====== Information shown ======

(* ===== verification/Io.v ===== *)
(** * Io: the input/output manager and the file system driver
    (kern/io/io.h, io.c, iodevice.c, iodriver.c, iofile.c, kern/fs/kosfs.c)

    The bodies of device, driver and file objects are in stores by object
    address, next to the headers of Ob.v; I/O request packets and the control
    blocks of open files are in stores by address in the pools.  A function
    pointer is a value of [routine]; the close procedure of the file type
    is the address [IoCloseFileProcedure].

    FatFs (kern/fs/ff.c) is third-party code: the class [FatFs] has the calls
    the driver makes, with any results in the range of FRESULT. *)

From Stdlib Require Import String.
From S2P Require Import Prelude Types Str Stdio Irql Pool Ob ObName.
#[local] Open Scope list_scope.

(** ** Data (io.h) *)

Definition IRP_MJ_CREATE : Z := 0x00.
Definition IRP_MJ_CLOSE : Z := 0x02.
Definition IRP_MJ_READ : Z := 0x03.
Definition IRP_MJ_WRITE : Z := 0x04.
Definition IRP_MJ_QUERY_INFORMATION : Z := 0x05.
Definition IRP_MJ_SET_INFORMATION : Z := 0x06.
Definition IRP_MJ_MAXIMUM_FUNCTION : Z := 0x1b.
Definition IRP_MN_NULL : Z := 0x0.

Definition OBJECT_TYPE_FILE : Z := 0.
Definition OBJECT_TYPE_DEVICE : Z := 3.
Definition OBJECT_TYPE_DRIVER : Z := 4.
Definition MAXPATHLEN : Z := 1024.

(** Sizes of the structures and the multi-character tags. *)
Definition sizeof_IRP : Z := 100.
Definition sizeof_DEVICE_OBJECT : Z := 112.
Definition sizeof_DRIVER_OBJECT : Z := 140.
Definition sizeof_FILE_OBJECT : Z := 1048.
Definition sizeof_FIL : Z := 548.
Definition sizeof_FATFS : Z := 564.
Definition tag_IprI : Z := 0x49707249.
Definition tag_BCF : Z := 0x20424346.
Definition tag_FTAF : Z := 0x46544146.
Definition tag_eliF : Z := 0x656C6946.

(** The functions a pointer of a driver object points to. *)
Inductive routine :=
| KfsPassThrough_ | KfsRead_ | KfsWrite_ | KfsCreate_ | KfsClose_ | KfsQueryInfo_ | KfsSetInfo_ | KfsUnload_
| KFSDriverEntry_.

Record DEVICE_OBJECT := Device {
  DeviceSize : Z; DriverObject : addr; Characteristics : Z; StackSize : Z; DeviceExtension : addr }.

Record DRIVER_OBJECT := Driver {
  DriverSize : Z; DriverInit : option routine; DriverUnload : option routine;
  MajorFunction : list (option routine) }.

Record FILE_OBJECT := File {
  FileDevice : addr; FileMode : Z; FileOffset : Z; filename : list Z; FsContext : addr }.

(** [IoStack] has the locations that have been filled in, as major and minor
    function; [IoStatus] is None until the driver sets it. *)
Record IRP := MkIrp {
  IrpBuffer : addr; BufferSize : Z; pFileObj : addr; IrpOffset : Z; IoStack : gmap Z (Z * Z);
  CurrentStackLocation : Z; Cancel : bool; Completed : bool; IoStatus : option (KSTATUS * Z) }.

(** What the kernel uses of FatFs, with the fsize of a control block: each call takes and returns the state of
    the file system, and the control block (FIL) it works on.  A control block
    that f_open fails on is not open. *)
Class FatFs (FS FIL : Type) := {
  f_open : list Z → Z → FS → Z * FIL * FS;
  f_read : FIL → Z → FS → Z * list Z * FIL * FS;
  f_write : FIL → list Z → FS → Z * Z * FIL * FS;
  f_close : FIL → FS → Z * FIL * FS;
  f_chdrive : Z → FS → FS;
  f_mount : Z → addr → FS → FS;
  f_size : FIL → Z;
  f_open_result : ∀ n m fs, 0 <= (f_open n m fs).1.1 <= 18 }.

Definition FR_OK : Z := 0.

Record io (FS FIL W : Type) := IoState {
  devices : gmap addr DEVICE_OBJECT;
  drivers : gmap addr DRIVER_OBJECT;
  files : gmap addr FILE_OBJECT;
  irps : gmap addr IRP;
  fcbs : gmap addr FIL;
  user_memory : memory;
  fs : FS;
  IoFileObjectType : addr;
  IoDriverObjectType : addr;
  DeviceNumber : Z;
  kernel : W }.
Arguments IoState {FS FIL W}.
Arguments devices {FS FIL W}.
Arguments drivers {FS FIL W}.
Arguments files {FS FIL W}.
Arguments irps {FS FIL W}.
Arguments fcbs {FS FIL W}.
Arguments user_memory {FS FIL W}.
Arguments fs {FS FIL W}.
Arguments IoFileObjectType {FS FIL W}.
Arguments IoDriverObjectType {FS FIL W}.
Arguments DeviceNumber {FS FIL W}.
Arguments kernel {FS FIL W}.

Definition advance_irp (i : IRP) : IRP :=
  MkIrp (IrpBuffer i) (BufferSize i) (pFileObj i) (IrpOffset i) (IoStack i) (s32 (CurrentStackLocation i + 1))
    (Cancel i) (Completed i) (IoStatus i).
Definition set_IoStatus (st : KSTATUS) (n : Z) (i : IRP) : IRP :=
  MkIrp (IrpBuffer i) (BufferSize i) (pFileObj i) (IrpOffset i) (IoStack i) (CurrentStackLocation i)
    (Cancel i) (Completed i) (Some (st, n)).
Definition complete (i : IRP) : IRP :=
  MkIrp (IrpBuffer i) (BufferSize i) (pFileObj i) (IrpOffset i) (IoStack i) (CurrentStackLocation i)
    (Cancel i) true (IoStatus i).
Definition set_FsContext (c : addr) (f : FILE_OBJECT) : FILE_OBJECT :=
  File (FileDevice f) (FileMode f) (FileOffset f) (filename f) c.

Section updates.
Context {FS FIL W : Type}.
Implicit Type s : io FS FIL W.

Definition with_kernel (w : W) s : io FS FIL W :=
  IoState (devices s) (drivers s) (files s) (irps s) (fcbs s) (user_memory s) (fs s) (IoFileObjectType s)
    (IoDriverObjectType s) (DeviceNumber s) w.
Definition with_files (f : gmap addr FILE_OBJECT) s : io FS FIL W :=
  IoState (devices s) (drivers s) f (irps s) (fcbs s) (user_memory s) (fs s) (IoFileObjectType s)
    (IoDriverObjectType s) (DeviceNumber s) (kernel s).
Definition with_devices (f : gmap addr DEVICE_OBJECT) s : io FS FIL W :=
  IoState f (drivers s) (files s) (irps s) (fcbs s) (user_memory s) (fs s) (IoFileObjectType s)
    (IoDriverObjectType s) (DeviceNumber s) (kernel s).
Definition with_drivers (f : gmap addr DRIVER_OBJECT) s : io FS FIL W :=
  IoState (devices s) f (files s) (irps s) (fcbs s) (user_memory s) (fs s) (IoFileObjectType s)
    (IoDriverObjectType s) (DeviceNumber s) (kernel s).
Definition with_irps (f : gmap addr IRP) s : io FS FIL W :=
  IoState (devices s) (drivers s) (files s) f (fcbs s) (user_memory s) (fs s) (IoFileObjectType s)
    (IoDriverObjectType s) (DeviceNumber s) (kernel s).
Definition with_fcb (a : addr) (x : FIL) (v : FS) s : io FS FIL W :=
  IoState (devices s) (drivers s) (files s) (irps s) (<[a := x]> (fcbs s)) (user_memory s) v (IoFileObjectType s)
    (IoDriverObjectType s) (DeviceNumber s) (kernel s).
Definition with_fs (v : FS) s : io FS FIL W :=
  IoState (devices s) (drivers s) (files s) (irps s) (fcbs s) (user_memory s) v (IoFileObjectType s)
    (IoDriverObjectType s) (DeviceNumber s) (kernel s).
Definition with_user_memory (m : memory) s : io FS FIL W :=
  IoState (devices s) (drivers s) (files s) (irps s) (fcbs s) m (fs s) (IoFileObjectType s)
    (IoDriverObjectType s) (DeviceNumber s) (kernel s).
Definition with_statics (ft dt : addr) (n : Z) s : io FS FIL W :=
  IoState (devices s) (drivers s) (files s) (irps s) (fcbs s) (user_memory s) (fs s) ft dt n (kernel s).
End updates.

(** *** The modes of a file (inc/file.h, kern/fs/ff.h) *)

Definition O_RDONLY : Z := 0x0000.
Definition O_WRONLY : Z := 0x0001.
Definition O_RDWR : Z := 0x0002.
Definition O_CREATE : Z := 0x0100.
Definition O_TRUNC : Z := 0x0200.
Definition O_EXCL : Z := 0x0400.
Definition O_MKDIR : Z := 0x0800.
Definition FA_READ : Z := 0x01.
Definition FA_WRITE : Z := 0x02.
Definition FA_CREATE_NEW : Z := 0x04.
Definition FA_CREATE_ALWAYS : Z := 0x08.
Definition FA_OPEN_ALWAYS : Z := 0x10.

Definition FileModeToFSMode (FileMode : Z) : outcome Z :=
  let FsMode := if FileMode =? O_RDONLY then FA_READ else 0 in
  let FsMode := if TEST_FLAG FileMode O_WRONLY
    then Z.lor FsMode (Z.lor FA_WRITE FA_OPEN_ALWAYS) else FsMode in
  let FsMode := if TEST_FLAG FileMode O_RDWR
    then Z.lor FsMode (Z.lor FA_READ (Z.lor FA_WRITE FA_OPEN_ALWAYS)) else FsMode in
  let FsMode := if TEST_FLAG FileMode O_CREATE then Z.lor FsMode FA_CREATE_NEW else FsMode in
  let FsMode := if TEST_FLAG FileMode O_TRUNC then Z.lor FsMode (Z.lor FA_READ FA_OPEN_ALWAYS) else FsMode in
  let FsMode := if TEST_FLAG FileMode O_EXCL then Z.lor FsMode FA_CREATE_NEW else FsMode in
  if TEST_FLAG FileMode O_MKDIR then Stop BugCheck else Ok FsMode.

(** The kernel below the object manager, with the I/O state around it. *)
Section world.
Context {FS FIL W : Type}.

#[program] Definition io_kernel : lens (io FS FIL W) W := Lens kernel with_kernel _ _ _.
Next Obligation. done. Qed.
Next Obligation. by intros []. Qed.
Next Obligation. done. Qed.

#[export] Instance io_world `{!ObWorld W} : ObWorld (io FS FIL W) := zoom_world io_kernel.
End world.

(** ** Operations *)

Section io.
Context {FS FIL W : Type} `{!FatFs FS FIL} `{!ObWorld W}.
Local Notation iow := (io FS FIL W).
Local Notation K := (ob iow).

Definition in_io {A} (m : M iow A) : M K A := in_outer m.

Definition device (d : addr) : M K DEVICE_OBJECT := in_io (deref (λ w, devices w !! d)).
Definition put_device (d : addr) (x : DEVICE_OBJECT) : M K unit :=
  in_io (modify (λ w, with_devices (<[d := x]> (devices w)) w)).
Definition driver (d : addr) : M K DRIVER_OBJECT := in_io (deref (λ w, drivers w !! d)).
Definition put_driver (d : addr) (x : DRIVER_OBJECT) : M K unit :=
  in_io (modify (λ w, with_drivers (<[d := x]> (drivers w)) w)).
Definition file (o : addr) : M K FILE_OBJECT := in_io (deref (λ w, files w !! o)).
Definition put_file (o : addr) (x : FILE_OBJECT) : M K unit :=
  in_io (modify (λ w, with_files (<[o := x]> (files w)) w)).
Definition irp (i : addr) : M K IRP := in_io (deref (λ w, irps w !! i)).
Definition put_irp (i : addr) (x : IRP) : M K unit :=
  in_io (modify (λ w, with_irps (<[i := x]> (irps w)) w)).
Definition fcb (a : addr) : M K FIL := in_io (deref (λ w, fcbs w !! a)).

(** *** The file system driver (kosfs.c) *)

Definition IoGetCurrentIrpStackLocation (i : IRP) : M K (Z * Z) :=
  in_io (deref (λ _, IoStack i !! CurrentStackLocation i)).

Definition IoCompleteRequest (Irp : addr) : M K unit := let! i := irp Irp in put_irp Irp (complete i).

(** The bytes the file system puts into, or takes from, the buffer. *)
Fixpoint store_bytes (p : addr) (l : list Z) : M memory unit :=
  match l with [] => ret tt | b :: l' => st p b >>> store_bytes (p + 1) l' end.
Fixpoint load_bytes (n : nat) (p : addr) : M memory (list Z) :=
  match n with
  | O => ret []
  | S k => let! b := ld p in let! l := load_bytes k (p + 1) in ret (b :: l)
  end.
Definition in_user_memory {A} (m : M memory A) : M K A := in_io (zoom user_memory with_user_memory m).

Definition KfsRead (DeviceObject Irp : addr) : M K KSTATUS :=
  let! i := irp Irp in
  let! pFileObject := file (pFileObj i) in
  let Fcb := FsContext pFileObject in
  assert_ (negb (Fcb =? NULL)) >>>
  let! (Major, _) := IoGetCurrentIrpStackLocation i in
  assert_ (Major =? IRP_MJ_READ) >>>
  assert_ (negb (Fcb =? NULL)) >>>
  let! x := fcb Fcb in
  let! v := gets (λ s, fs (outer s)) in
  let '(Status, data, x', v') := f_read x (BufferSize i) v in
  in_io (modify (with_fcb Fcb x' v')) >>>
  in_user_memory (store_bytes (IrpBuffer i) data) >>>
  assert_ (Status =? FR_OK) >>>
  put_irp Irp (set_IoStatus Status (Z.of_nat (length data)) i) >>>
  IoCompleteRequest Irp >>>
  ret Status.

======

• **Problem statement**:
All that is wanted is the set of lines from the one with "in_user_memory (store_bytes (IrpBuffer" through the last line of the entries, both included, output exactly.

• **Response box**:
  in_user_memory (store_bytes (IrpBuffer i) data) >>>
  assert_ (Status =? FR_OK) >>>
  put_irp Irp (set_IoStatus Status (Z.of_nat (length data)) i) >>>
  IoCompleteRequest Irp >>>
  ret Status.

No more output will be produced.